Filipinos in DC tackle immigration bill


Panelists at the “Talakayan” hosted by the Philippine Embassy in D.C.: (From left) Irene Bueno, policy analyst; Arlene Magno, Philippine Embassy consul and first secretary; Maj. Gen. Delfin Lorenzana, head of the Office of Veterans Affairs. Photo by Jon Melegrito

WASHINGTON, D.C–Irene Bueno, a Filipino American public policy analyst based here, explained the key points of the U.S. Senate’s proposed immigration reform legislation at a recent community forum hosted by the Philippine Embassy.

“There is an urgency this year to fix our broken immigration system, so we have to stay in this fight to make sure a fair, just and humane bill is enacted,” Bueno said. “Filipinos are directly affected by this, not just the Latinos, so we have to make our voices heard and be part of this national debate.”

A former White House special assistant on domestic affairs, deputy assistant secretary in the US Department of Health and Human Services, and legislative director in Senate and US House offices, Bueno has been in the trenches of policy-making for more than 20 years.

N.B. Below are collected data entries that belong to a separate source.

(* ===== verification/UploadSessionProps.v ===== *)
(** * Upload sessions survive restarts and are cleaned up *)

From S2P Require Import Prelude GoStrings FileSys UploadSession.

#[local] Open Scope string_scope.
#[local] Open Scope list_scope.
#[local] Open Scope Z_scope.

(** Identifiers as [GenerateID] makes them: not empty, no separator. *)
Definition id_ok (id : string) : bool := no_slash id && negb (String.eqb id "").

Lemma id_ok_ne id : id_ok id = true -> String.eqb id "" = false.
Proof. unfold id_ok. intros [_ H]%andb_true_iff. by apply negb_true_iff. Qed.

Lemma meta_name_simple id : id_ok id = true -> simple_name (meta_name id) = true.
Proof.
  unfold id_ok, simple_name, meta_name. intros [Hid _]%andb_true_iff.
  rewrite !no_slash_app, Hid. done.
Qed.

Lemma temp_name_simple id : id_ok id = true -> simple_name (temp_name id) = true.
Proof.
  unfold id_ok, simple_name, temp_name. intros [Hid _]%andb_true_iff.
  rewrite !no_slash_app, Hid. done.
Qed.

Lemma simple_no_slash n : simple_name n = true -> no_slash n = true.
Proof. unfold simple_name. by destruct (no_slash n). Qed.

Lemma meta_name_meta id : is_meta_name (meta_name id) = true.
Proof.
  unfold is_meta_name, meta_name. rewrite HasPrefix_app. cbn [andb].
  rewrite <- str_app_assoc. apply HasSuffix_app.
Qed.

Lemma meta_name_inj a b : meta_name a = meta_name b -> a = b.
Proof. unfold meta_name. by intros ?%app_inj_r%str_app_inj_l. Qed.

Lemma temp_name_inj a b : temp_name a = temp_name b -> a = b.
Proof. unfold temp_name. by intros ?%app_inj_r%str_app_inj_l. Qed.

Lemma meta_temp_ne a b : meta_name a <> temp_name b.
Proof.
  unfold meta_name, temp_name. rewrite <- !str_app_assoc. by eapply suffix_ne.
Qed.

Lemma in_dir_inj d a b : d +:+ String slash a = d +:+ String slash b -> a = b.
Proof. intros He%app_inj_r. by injection He. Qed.

Section SessionFacts.
Context `{MetaCodecLaws}.

Definition temp_path (dir id : string) : string := dir +:+ String slash (temp_name id).
Definition meta_path (dir id : string) : string := dir +:+ String slash (meta_name id).

(** Every session in memory is on disk, and nothing else is. *)
Definition sess_inv (sm : SessionManager) (fs : FS) : Prop :=
  (forall id s, sessions sm !! id = Some s ->
     id_ok id = true /\ ID s = id /\ TempFilePath s = temp_path (TempDir sm) id /\
     is_Some (fs !! TempFilePath s) /\ meta_ascii (meta_of s) = true /\
     fs_data fs (meta_path (TempDir sm) id) = Some (marshal (meta_of s))) /\
  (forall n b m, is_meta_name n = true -> no_slash n = true ->
     fs_data fs (TempDir sm +:+ String slash n) = Some b -> unmarshal b = Some m ->
     is_Some (sessions sm !! m_ID m) /\ n = meta_name (m_ID m)).

Lemma metaPath_plain sm id :
  plain_dir (TempDir sm) -> id_ok id = true -> metaPath sm id = meta_path (TempDir sm) id.
Proof. intros Hd Hid. unfold metaPath. by rewrite Join_plain by auto using meta_name_simple. Qed.

Lemma meta_temp_path_ne d a b : meta_path d a <> temp_path d b.
Proof. intros He%in_dir_inj. by apply meta_temp_ne in He. Qed.

Lemma session_of_meta s : session_of (meta_of s) = s.
Proof. by destruct s. Qed.

Lemma restore_fold env sm fs ns ss :
  plain_dir (TempDir sm) -> read_ok env = true -> sess_inv sm fs ->
  (forall n, n ∈ ns -> no_slash n = true) -> ss ⊆ sessions sm ->
  exists ss', foldl (restore_entry env (TempDir sm)) (fs, ss) ns = (fs, ss') /\
    ss ⊆ ss' /\ ss' ⊆ sessions sm /\
    forall id s, sessions sm !! id = Some s -> meta_name id ∈ ns -> ss' !! id = Some s.
Proof.
  intros Hd Hr [Hmem Hdisk]. revert ss.
  induction ns as [|n ns IH]; intros ss Hns Hss.
  { exists ss. split; [done|]. split; [done|]. split; [done|]. by intros id s _ ?%not_elem_of_nil. }
  assert (exists ss1, restore_entry env (TempDir sm) (fs, ss) n = (fs, ss1) /\ ss ⊆ ss1 /\
    ss1 ⊆ sessions sm /\ forall id s, sessions sm !! id = Some s -> n = meta_name id -> ss1 !! id = Some s)
    as (ss1 & Hstep & Hsub & Hsub1 & Hgot).
  { cbn. destruct (is_meta_name n) eqn:Hn; cbn [negb].
    2:{ exists ss. split; [done|]. split; [done|]. split; [done|].
        intros id s _ ->. by rewrite meta_name_meta in Hn. }
    pose proof (Hns n ltac:(by left)) as Hslash.
    assert (simple_name n = true) as Hsimple.
    { unfold simple_name. rewrite Hslash. apply andb_true_iff in Hn as [Hp _].
      destruct (String.eqb_spec n ""), (String.eqb_spec n "."), (String.eqb_spec n ".."); by subst. }
    rewrite Join_plain by done. unfold fs_read.
    destruct (fs !! (TempDir sm +:+ String slash n)) as [f|] eqn:Hf.
    2:{ exists ss. split; [done|]. split; [done|]. split; [done|]. intros id s Hs ->.
        apply Hmem in Hs as (_ & _ & _ & _ & _ & Hdata). unfold fs_data, meta_path in Hdata.
        by rewrite Hf in Hdata. }
    rewrite Hr. destruct (unmarshal (f_data f)) as [m|] eqn:Hum.
    - destruct (Hdisk n (f_data f) m Hn Hslash ltac:(unfold fs_data; by rewrite Hf) Hum) as [[s Hs] ->].
      pose proof (Hmem _ _ Hs) as (Hid & HID & Htp & Htemp & Hasc & Hdata).
      unfold fs_data, meta_path in Hdata. rewrite Hf in Hdata. injection Hdata as Hdata.
      rewrite Hdata, unmarshal_marshal in Hum by done. injection Hum as <-. cbn [m_ID meta_of] in *.
      assert (fs_exists fs (m_TempFilePath (meta_of s)) = true) as -> by (by apply fs_exists_spec).
      rewrite (id_ok_ne (ID s) Hid).
      rewrite session_of_meta. eexists. split; [done|].
      assert (<[ID s := s]> ss ⊆ sessions sm) as Hsub1 by (by apply insert_subseteq_l).
      split; [|split; [done|]].
      + apply map_subseteq_spec. intros id x Hx. destruct (decide (ID s = id)) as [<-|Hne].
        * rewrite lookup_insert_eq. rewrite map_subseteq_spec in Hss. apply Hss in Hx. congruence.
        * by rewrite lookup_insert_ne.
      + intros id x Hx He. apply meta_name_inj in He as <-. rewrite lookup_insert_eq. congruence.
    - exists ss. split; [done|]. split; [done|]. split; [done|]. intros id s Hs ->.
      apply Hmem in Hs as (_ & _ & _ & _ & Hasc & Hdata). unfold fs_data, meta_path in Hdata.
      rewrite Hf in Hdata. injection Hdata as Hdata. rewrite Hdata, unmarshal_marshal in Hum; done. }
  change (foldl _ (fs, ss) (n :: ns)) with
    (foldl (restore_entry env (TempDir sm)) (restore_entry env (TempDir sm) (fs, ss) n) ns).
  rewrite Hstep. destruct (IH ss1 ltac:(intros; apply Hns; by right) Hsub1)
    as (ss' & -> & Hs1 & Hs2 & Hs3).
  exists ss'. split; [done|]. split; [by etrans|]. split; [done|].
  intros id s Hs Hin. apply elem_of_cons in Hin as [He|Hin]; [|by apply Hs3].
  rewrite map_subseteq_spec in Hs1. apply Hs1. by apply Hgot.
Qed.

(** C6: uploads survive a restart.  When every session of the manager is on
    disk and nothing else is, starting the program again over the same
    directory rebuilds exactly the same manager and leaves the files alone. *)
Theorem restart_restores_sessions env sm fs :
  plain_dir (TempDir sm) -> mkdir_ok env = true -> read_ok env = true -> sess_inv sm fs ->
  NewSessionManager env fs (TempDir sm) = (fs, Ok sm).
Proof.
  intros Hd Hmk Hr Hinv. unfold NewSessionManager. rewrite Hmk. cbn [negb].
  destruct (restore_fold env sm fs (ReadDir fs (TempDir sm)) ∅ Hd Hr Hinv)
    as (ss' & -> & _ & Hsub & Hall).
  { intros n. rewrite ReadDir_spec. tauto. }
  { apply map_empty_subseteq. }
  do 2 f_equal. destruct sm as [ss d]. cbn in *. f_equal. apply map_eq. intros id.
  apply option_eq. intros s. split; [apply (map_subseteq_spec ss' ss), Hsub|].
  intros Hs. apply Hall; [done|]. apply ReadDir_spec.
  destruct (proj1 Hinv id s Hs) as (Hid & _ & _ & _ & _ & Hdata).
  split; [by apply simple_no_slash, meta_name_simple|].
  unfold fs_data, meta_path in Hdata. cbn in Hdata. by destruct (fs !! _).
Qed.

(** ** The operations keep memory and disk in step *)

Lemma meta_name_not_temp n id : is_meta_name n = true -> n <> temp_name id.
Proof.
  intros [_ [r ->]%HasSuffix_inv]%andb_true_iff. unfold temp_name. rewrite <- str_app_assoc.
  by eapply suffix_ne.
Qed.

Lemma sess_inv_put sm fs fs' id s :
  sess_inv sm fs -> id_ok id = true -> ID s = id -> TempFilePath s = temp_path (TempDir sm) id ->
  meta_ascii (meta_of s) = true ->
  (forall p, p <> temp_path (TempDir sm) id -> p <> meta_path (TempDir sm) id -> fs' !! p = fs !! p) ->
  is_Some (fs' !! temp_path (TempDir sm) id) ->
  fs_data fs' (meta_path (TempDir sm) id) = Some (marshal (meta_of s)) ->
  sess_inv (set_sessions sm (<[id := s]> (sessions sm))) fs'.
Proof.
  intros [Hmem Hdisk] Hid HID Htp Hasc Hag Htemp Hmeta. split; cbn [sessions set_sessions TempDir].
  - intros id' s' [[<- <-]|[Hne Hs]]%lookup_insert_Some; [by rewrite Htp|].
    pose proof (Hmem _ _ Hs) as (Hid' & HID' & Htp' & Ht' & Ha' & Hd').
    do 3 (split; [done|]). rewrite Htp' in *. unfold fs_data in *.
    rewrite !Hag; [done|..]; try apply meta_temp_path_ne; try (apply not_eq_sym, meta_temp_path_ne);
      intros He%in_dir_inj; [apply meta_name_inj in He|apply temp_name_inj in He]; congruence.
  - intros n b m Hn Hslash Hb Hum. destruct (decide (n = meta_name id)) as [->|Hne].
    + unfold meta_path in Hmeta. rewrite Hmeta in Hb. injection Hb as <-.
      rewrite unmarshal_marshal in Hum by done. injection Hum as <-. cbn [m_ID meta_of].
      rewrite HID. rewrite lookup_insert_eq. by split; [eexists|].
    + unfold fs_data in Hb. rewrite Hag in Hb;
        [|intros He%in_dir_inj; by apply (meta_name_not_temp n id)|by intros ?%in_dir_inj].
      destruct (Hdisk n b m Hn Hslash Hb Hum) as [Hs ->]. split; [|done].
      apply lookup_insert_is_Some'. by right.
Qed.

Lemma sess_inv_delete sm fs fs' id :
  sess_inv sm fs ->
  (forall p, p <> temp_path (TempDir sm) id -> p <> meta_path (TempDir sm) id -> fs' !! p = fs !! p) ->
  fs' !! meta_path (TempDir sm) id = None ->
  sess_inv (set_sessions sm (delete id (sessions sm))) fs'.
Proof.
  intros [Hmem Hdisk] Hag Hmeta. split; cbn [sessions set_sessions TempDir].
  - intros id' s' [Hne Hs]%lookup_delete_Some.
    pose proof (Hmem _ _ Hs) as (Hid' & HID' & Htp' & Ht' & Ha' & Hd').
    do 3 (split; [done|]). rewrite Htp' in *. unfold fs_data in *.
    rewrite !Hag; [done|..]; try apply meta_temp_path_ne; try (apply not_eq_sym, meta_temp_path_ne);
      intros He%in_dir_inj; [apply meta_name_inj in He|apply temp_name_inj in He]; congruence.
  - intros n b m Hn Hslash Hb Hum. assert (n <> meta_name id) as Hne.
    { intros ->. unfold fs_data, meta_path in *. by rewrite Hmeta in Hb. }
    unfold fs_data in Hb. rewrite Hag in Hb;
      [|intros He%in_dir_inj; by apply (meta_name_not_temp n id)|by intros ?%in_dir_inj].
    destruct (Hdisk n b m Hn Hslash Hb Hum) as [[s Hs] ->]. split; [|done].
    rewrite lookup_delete_ne; [by exists s|]. intros He. apply Hne. by rewrite He.
Qed.

Lemma remove_files_lookup env sm fs id s p :
  remove_ok env = true ->
  remove_session_files env sm fs id s !! p
  = if decide (p = TempFilePath s \/ p = metaPath sm id) then None else fs !! p.
Proof.
  intros Hr. unfold remove_session_files, fs_remove. rewrite Hr.
  destruct (decide (p = metaPath sm id)) as [->|H1].
  { rewrite lookup_delete_eq. by rewrite decide_True by by right. }
  rewrite lookup_delete_ne by done. destruct (decide (p = TempFilePath s)) as [->|H2].
  { rewrite lookup_delete_eq. by rewrite decide_True by by left. }
  rewrite lookup_delete_ne by done. rewrite decide_False; [done|]. by intros [|].
Qed.

(** memory and disk stay in step.  Creating a session, persisting a
    changed one (same identifier and temporary file, as the handlers do) and
    deleting one keep every session of the manager restorable from disk, as
    long as the files can be written and removed. *)
Theorem session_operations_persist sm fs :
  plain_dir (TempDir sm) -> sess_inv sm fs ->
  (forall env rand owner folder name mime size,
     create_ok env = true -> copy_fails env = None -> id_ok (GenerateID rand) = true ->
     meta_ascii (mkMeta (GenerateID rand) owner folder name mime size 0
       (temp_path (TempDir sm) (GenerateID rand)) "" 0 0) = true ->
     exists s fs', CreateSession env rand sm fs owner folder name mime size
         = (set_sessions sm (<[GenerateID rand := s]> (sessions sm)), fs', Ok s) /\
       UploadedSize s = 0 /\ ExpectedSize s = size /\ fs_data fs' (TempFilePath s) = Some [] /\
       sess_inv (set_sessions sm (<[GenerateID rand := s]> (sessions sm))) fs') /\
  (forall env id s s', sessions sm !! id = Some s -> ID s' = id ->
     TempFilePath s' = TempFilePath s -> meta_ascii (meta_of s') = true ->
     create_ok env = true -> copy_fails env = None ->
     exists fs', PersistSession env sm fs s' = (fs', None) /\
       sess_inv (set_sessions sm (<[id := s']> (sessions sm))) fs') /\
  (forall env id, remove_ok env = true ->
     forall sm' fs', DeleteSession env sm fs id = (sm', fs') -> sess_inv sm' fs').
Proof.
  intros Hd Hinv. split; [|split].
  - intros env rand owner folder name mime size Hc Hw Hid Hasc. unfold CreateSession.
    rewrite Hc. set (id := GenerateID rand) in *.
    rewrite Join_plain by auto using temp_name_simple. fold (temp_path (TempDir sm) id).
    unfold PersistSession. cbn [ID]. rewrite metaPath_plain by done. cbn [TempDir set_sessions].
    unfold fs_write. rewrite Hc, Hw. eexists _, _. split; [done|]. split; [done|]. split; [done|].
    cbn [TempFilePath]. pose proof (meta_temp_path_ne (TempDir sm) id id) as Hne. split.
    + unfold fs_data. by rewrite lookup_insert_ne, lookup_insert_eq.
    + eapply (sess_inv_put sm fs); try done.
      * intros p Hp1 Hp2. by rewrite !lookup_insert_ne.
      * rewrite lookup_insert_ne by done. by rewrite lookup_insert_eq.
      * unfold fs_data. by rewrite lookup_insert_eq.
  - intros env id s s' Hs HID Htp Hasc Hc Hw.
    pose proof (proj1 Hinv _ _ Hs) as (Hid & HIDs & Htps & Htemp & _ & _).
    unfold PersistSession. rewrite HID, metaPath_plain by done. unfold fs_write.
    rewrite Hc, Hw. eexists. split; [done|].
    pose proof (meta_temp_path_ne (TempDir sm) id id) as Hne.
    eapply (sess_inv_put sm fs); try done; try congruence.
    + intros p Hp1 Hp2. by rewrite lookup_insert_ne.
    + rewrite lookup_insert_ne by done. by rewrite <- Htps.
    + unfold fs_data. by rewrite lookup_insert_eq.
  - intros env id Hr sm' fs' [= <- <-].
    destruct (sessions sm !! id) as [s|] eqn:Hs.
    + pose proof (proj1 Hinv _ _ Hs) as (Hid & HIDs & Htps & Htemp & _ & _).
      apply (sess_inv_delete sm fs); [done|..].
      * intros p Hp1 Hp2. rewrite remove_files_lookup, metaPath_plain, Htps by done.
        rewrite decide_False; [done|]. by intros [|].
      * rewrite remove_files_lookup, metaPath_plain by done. by rewrite decide_True by by right.
    + rewrite delete_id by done. by destruct sm.
Qed.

Bueno lauded the bill submitted by the bipartisan Gang of Eight, notably the provisions which would reduce family backlogs over a ten-year span, correctly reclassify spouses and minor children of legal permanent residents as immediate relatives, and allow parents sponsored by U.S. citizens to bring their minor children with them.

“The long backlogs currently force families to endure inhumane wait times,” she said. “These meaningful solutions will ensure that families are reunited as quickly as possible.”

But there are “fixes to certain parts of the bill that need to be made,” Bueno warned. Among them: the replacement of certain family-based visas, such as siblings, by a merit-based system.

“It’s no longer enough to just be a brother or sister of a U.S. citizen in order to come to this country,” she explained. “As proposed, your chances are enhanced if you win points for factors such as age, education, entrepreneurship, employment, English language ability, family ties to the U.S. and other criteria. But there are concerns that this point system will undermine family reunification in the long run.”

Filipino American leaders plan a series of town hall meetings, such as this one held at the Philippine Embassy recently, to educate the community about immigration reform and organize congressional visits. Photo by Jon Melegrito

During the Q&A that followed, one question related to LGBT or same-sex couples. “They are not recognized in the family definition,” Bueno said. “Reform must be inclusive and should not discriminate based on race, gender or sexual orientation.”

Another attendee asked about Filipino World War II veterans who have been waiting to reunite with their families. “This should not be a heavy lift because both houses already approved a bill before that would fast-track the visa application of family members,” Bueno replied.

While she expects the Filipino veterans amendment to be included in the main bill, she anticipates a tough battle ahead on the other fixes, especially since the U.S. House of representatives has still to weigh in.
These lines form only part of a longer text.